American radio journalist (born 1988 or 1989)

Juana Summers (born ) is an American radio journalist. In June 2022, she became one of four co-hosts for NPR's afternoon drive-time news program All Things Considered. She was previously a political reporter for NPR and the Associated Press.

== Early life and education ==
Summers, who is of African American heritage, is from Kansas City, Missouri. She attended St. Teresa's Academy, where she wrote for The Dart student newspaper. As a teenager, she earned her first journalism byline reporting for The Kansas City Stars teen section.

She attended the Missouri School of Journalism, graduating in 2009 with a bachelor's degree in media convergence and a minor in history.
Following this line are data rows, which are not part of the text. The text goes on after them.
(** C20: reading ahead is invisible. However the reader thread and the worker
    interleave, and wherever the network fails the worker, a buffer is never
    filled while its index is handed over or the worker uses it; the blocks the
    worker uses are those of the sequential reader, in order, from the first on;
    every run comes to an end within eight steps a block. Where it ends, nothing
    is left in [ready] for the next request to find, no buffer is in [spare]
    twice, and all the blocks have been delivered, unless the worker had to give
    up and has drained the rings. If the file had all the bytes that were asked
    for, or did not open, all four buffers are back in [spare]. (Where it had
    fewer, the reader itself pushes a buffer back, beside the worker, and one
    of theirs may be lost: [buffer_lost].) *)
Theorem read_ahead_delivers (init : list bytes) (opened : bool) (path : bytes) (offset length_ : Z) (n : nat) (s : Pipe) :
  length init = READ_AHEAD -> disk_open k (c_str path) = (if opened then Some f else None) ->
  nsteps pipe_step n (start_pipe init opened offset length_) s ->
  let all := read_process k path offset length_ in
  delivered s `prefix_of` all /\ (n <= 8 * length all + 7)%nat /\
  (forall idx off remaining, reader s = RFill idx off remaining ->
     (forall len, worker s <> WUse idx len) /\ idx ∉ handed s) /\
  ((forall s', ~ pipe_step s s') ->
     ready s = [] /\ queued (spare s) ⊆+ seq 0 READ_AHEAD /\
     ((opened = true -> length_ <= Z.of_nat (length (concat all))) -> queued (spare s) ≡ₚ seq 0 READ_AHEAD) /\
     (worker s = WDone /\ delivered s = all \/ worker s = WGone)).
Proof.
  intros Hl Hopen Hn all.
  assert (Eall : (if opened then rest offset length_ else []) = all)
    by (unfold all, read_process; rewrite Hopen; by destruct opened).
  set (enough := opened = true -> length_ <= Z.of_nat (length (concat all))).
  assert (Hinv : pipe_inv enough all s /\ (weight s + n <= weight (start_pipe init opened offset length_))%nat).
  { assert (He : enough -> opened = true -> there offset length_)
      by (unfold there, enough; rewrite <- Eall; intros Ht ->; by apply Ht).
    pose proof (start_inv enough init opened offset length_ Hl He) as H. rewrite Eall in H. clear Hopen Eall He.
    clearbody enough. clearbody all. revert H. induction Hn as [s|n s1 s2 s3 Hs _ IH]; intros H; [split; [done|lia]|].
    destruct (IH (pipe_step_inv _ _ _ _ H Hs)) as [H3 Hw]. split; [done|].
    pose proof (step_weight _ _ _ _ H Hs). lia. }
  destruct Hinv as [H Hw]. split_and!.
  - destruct (pi_blocks _ _ _ H) as (lost & <- & _). by eexists.
  - rewrite <- Eall. destruct opened; unfold weight at 2 in Hw; cbn -[Nat.mul] in Hw |- *; lia.
  - intros idx off remaining Er. destruct (spare_inv_nodup _ _ _ _ _ (pi_spare _ _ _ H)) as [Hnd _].
    unfold out, reader_has in Hnd. rewrite Er in Hnd. apply NoDup_app in Hnd as (_ & Hh & Hnd). split.
    + intros len Ew. unfold worker_has in Hnd. rewrite Ew in Hnd. cbn in Hnd.
      apply NoDup_cons in Hnd as [Hx _]. apply Hx. by left.
    + intros Hin. apply (Hh idx Hin). by left.
  - intros Hstuck. destruct (pipe_progress _ _ _ H Hstuck) as (Er & Ew & Ey).
    destruct (pi_blocks _ _ _ H) as (lost & Hb & Hlost). pose proof (pi_spare _ _ _ H) as Ho.
    unfold out, in_use, on_the_way, to_come, worker_push, reader_push, handed, reader_has, worker_has in *.
    rewrite Er, Ey in Hb, Ho. destruct (upload_failed (worker s)) eqn:Ef; rewrite Ew in Hb, Ho;
      cbn -[seq] in Hb, Ho; rewrite !app_nil_r in *; destruct (spare_inv_queued _ _ Ho) as [Hq1 Hq2];
      (split_and!; [done|done|by intros He; apply Hq2; right|]).
    + by right.
    + left. by rewrite Hlost, app_nil_r in Hb by done.
Qed.
End Pipe.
While a student at Mizzou, she covered the running-mate announcements for presidential candidates Barack Obama and John McCain.

== Career ==
Summers started in public radio at KBIA, the NPR member station in Columbia, Missouri, as a University of Missouri student. After graduating, she interned at the St. Louis Post-Dispatch before returning to the Kansas City Star to cover politics.

She covered the 2012 presidential race for Politico, then reported on education and politics for NPR. In 2015, she became politics editor at Mashable. She reported and edited at CNN before joining the Associated Press in September 2018, then returning to NPR.
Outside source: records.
(* ===== verification/EndToEnd.v ===== *)
(** * From a client task to a file of the session (src/client/worker.h against
      src/server/connection.cxx)

    Both ends of a connection are run against each other: what a worker puts on
    the wire for a unit, the consumer stores. The codec enters through the
    interface [StreamCodec], the file system through [FsLaws], and the network as
    one that does not fail ([NetUp]). *)

From S2P Require Import Prelude Wire Protocol XXHash Handshake ByteChannel PosixPath.
From S2P Require Import FileSink Codec Upload StorageReader Worker.

(** ** A network that does not fail *)

Class NetUp (N : Type) {Net : NetOps N} := {
  net_sent : N -> bytes;
  net_inbox : N -> bytes;
  enqueue_up n data : exists n', enqueue n data = (n', true) /\
    net_sent n' = net_sent n ++ data /\ net_inbox n' = net_inbox n;
  await_up n data : exists n', await n data = (n', true) /\
    net_sent n' = net_sent n ++ data /\ net_inbox n' = net_inbox n;
  recv_up n k : (k <= length (net_inbox n))%nat -> exists n',
    recvExact n k = (n', Some (take k (net_inbox n))) /\
    net_inbox n' = drop k (net_inbox n) /\ net_sent n' = net_sent n;
}.

(** ** The wire format of a unit *)

Definition block_frame (z : bytes) : bytes :=
  block_type_to_byte Data :: write_u32_le (Z.of_nat (length z)) ++ z.

Definition unit_body (integrity : bool) (zs : list bytes) (checksum : Z) : bytes :=
  concat (map block_frame zs) ++ block_type_to_byte EndOfUnit ::
  (if integrity then write_u64_le checksum else []).

(** The non-empty blocks [zs], fed in order, hand out [outs]. *)
Fixpoint feeds_all {D : Type} {Dec : Decompressor D} (d : D) (zs : list bytes) (d' : D) (outs : list bytes) : Prop :=
  match zs with
  | [] => d' = d /\ outs = []
  | z :: zs => exists d1 o1 o2, z <> [] /\ feeds d z d1 o1 /\ feeds_all d1 zs d' o2 /\ outs = o1 ++ o2
  end.

Lemma feeds_all_app {D} {Dec : Decompressor D} d zs1 d1 o1 zs2 d2 o2 :
  feeds_all d zs1 d1 o1 -> feeds_all d1 zs2 d2 o2 -> feeds_all d (zs1 ++ zs2) d2 (o1 ++ o2).
Proof.
  revert d o1. induction zs1 as [|z zs1 IH]; intros d o1; cbn [feeds_all app].
  - by intros [-> ->].
  - intros (d' & a & b & Hz & Hf & Hfs & ->) H2. exists d', a, (b ++ o2).
    split; [done|]. split; [done|]. split; [by apply IH|]. by rewrite app_assoc.
Qed.

(** One compressor output, empty or not, as the blocks it becomes. *)
Definition as_blocks (z : bytes) : list bytes := match z with [] => [] | _ => [z] end.

Lemma feeds_as_blocks {D} {Dec : Decompressor D} d z d' outs :
  feeds d z d' outs -> feeds_all d (as_blocks z) d' outs.
Proof.
  intros Hf. destruct z as [|b z].
  - unfold feeds in Hf. by rewrite bool_decide_eq_true_2 in Hf.
  - exists d', outs, []. by rewrite app_nil_r.
Qed.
As a political reporter and correspondent for NPR, Summers covered Congress, presidential elections, race and the justice system.
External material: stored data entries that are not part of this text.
(* ===== verification/AcceptMode.v ===== *)
(** * Accept mode: the client asks before it sends (src/client/worker.h against
      src/server/connection.cxx)

    A server with a filter makes its clients send a probe per unit, answers each
    with a decision, and takes the units it accepted under the keys of their
    probes. [EndToEnd] is about the plain mode; here a worker's [probe],
    [resolve] and [process] run against [handle_probe] and the accepted units of
    [handle_upload], whenever the worker decides to stop and read its answers. *)

From S2P Require Import Prelude Wire Protocol XXHash Handshake ByteChannel PosixPath.
From S2P Require Import FileSink Codec Upload StorageReader Worker EndToEnd.

(** The keys of consecutive probes. *)
Definition keys_from (base : Z) (n : nat) : list Z := map (fun i => wrap 64 (base + Z.of_nat i)) (seq 0 n).

Lemma keys_from_snoc base n : keys_from base (S n) = keys_from base n ++ [wrap 64 (base + Z.of_nat n)].
Proof. unfold keys_from. rewrite seq_S, map_app. done. Qed.

Lemma wrap_eq_near a b : wrap 64 a = wrap 64 b -> Z.abs (a - b) < 2 ^ 64 -> a = b.
Proof. unfold wrap. intros H Hd. zdm. Qed.

Lemma keys_from_fresh base n m : (n <= m)%nat -> Z.of_nat m < 2 ^ 64 -> wrap 64 (base + Z.of_nat m) ∉ keys_from base n.
Proof.
  intros Hn Hm (i & E & Hi)%list_elem_of_fmap. apply elem_of_seq in Hi.
  apply wrap_eq_near in E; lia.
Qed.

Lemma keys_from_nodup base n : Z.of_nat n < 2 ^ 64 -> NoDup (keys_from base n).
Proof.
  induction n as [|n IH]; intros Hn; [constructor|]. rewrite keys_from_snoc. apply NoDup_app.
  split; [apply IH; lia|]. split; [|apply NoDup_singleton]. intros x Hx Hx'%list_elem_of_singleton. subst x.
  apply (keys_from_fresh base n n) in Hx; [done|lia..].
Qed.

Lemma keys_from_word base n : Forall (is_word 64) (keys_from base n).
Proof. apply Forall_forall. intros x (i & -> & _)%list_elem_of_fmap. apply wrap_range. lia. Qed.

Section Accept.
Context {N C W D : Type} {Net : NetOps N} {Comp : Compressor C} {Dec : Decompressor D}.
Context {Ops : FsOps W} {Laws : FsLaws W} {Rel : FsReliable W}.
Context {Up : NetUp N} {block : nat} {Codec : StreamCodec C D out_cap block}.
Variables (mode : Z) (filter_ : ProbeInfo -> bool) (submit_ : Task -> list bytes) (blake3 : bytes -> bytes).
Implicit Types (w : Worker N C) (s : Consumer W D) (u : PendingUnit).

Hypothesis accept_mode : has_mode mode ModeAccept = true.
(** BLAKE3 has 32 bytes. *)
Hypothesis blake3_size : forall b, (kProbeHashSize <= length (blake3 b))%nat.

Abbreviation hash_first := (has_mode mode HashFirst).

(** What the server's filter is shown of a task, its verdict, and its answer. *)
Definition probe_of (t : Task) : ProbeInfo :=
  {| probe_path := pathname t; probe_type := t_type t; probe_offset := t_offset t; probe_length := t_length t;
     probe_file_size := fileSize t; probe_mtime := mtime t;
     probe_hash := if hash_first then hashUnit submit_ blake3 t else [] |}.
In fall 2016, Summers was a fellow at Georgetown University's Institute of Politics and Public Service.

Summers filled in as host on All Things Considered a few times in March 2022 before her permanent selection was announced. She replaced Audie Cornish, who departed for CNN, as co-host.

== Personal life ==
Summers is married and a step-parent. She moved to Baltimore in 2015, where she plays competitive pinball. She is a certified weightlifting coach.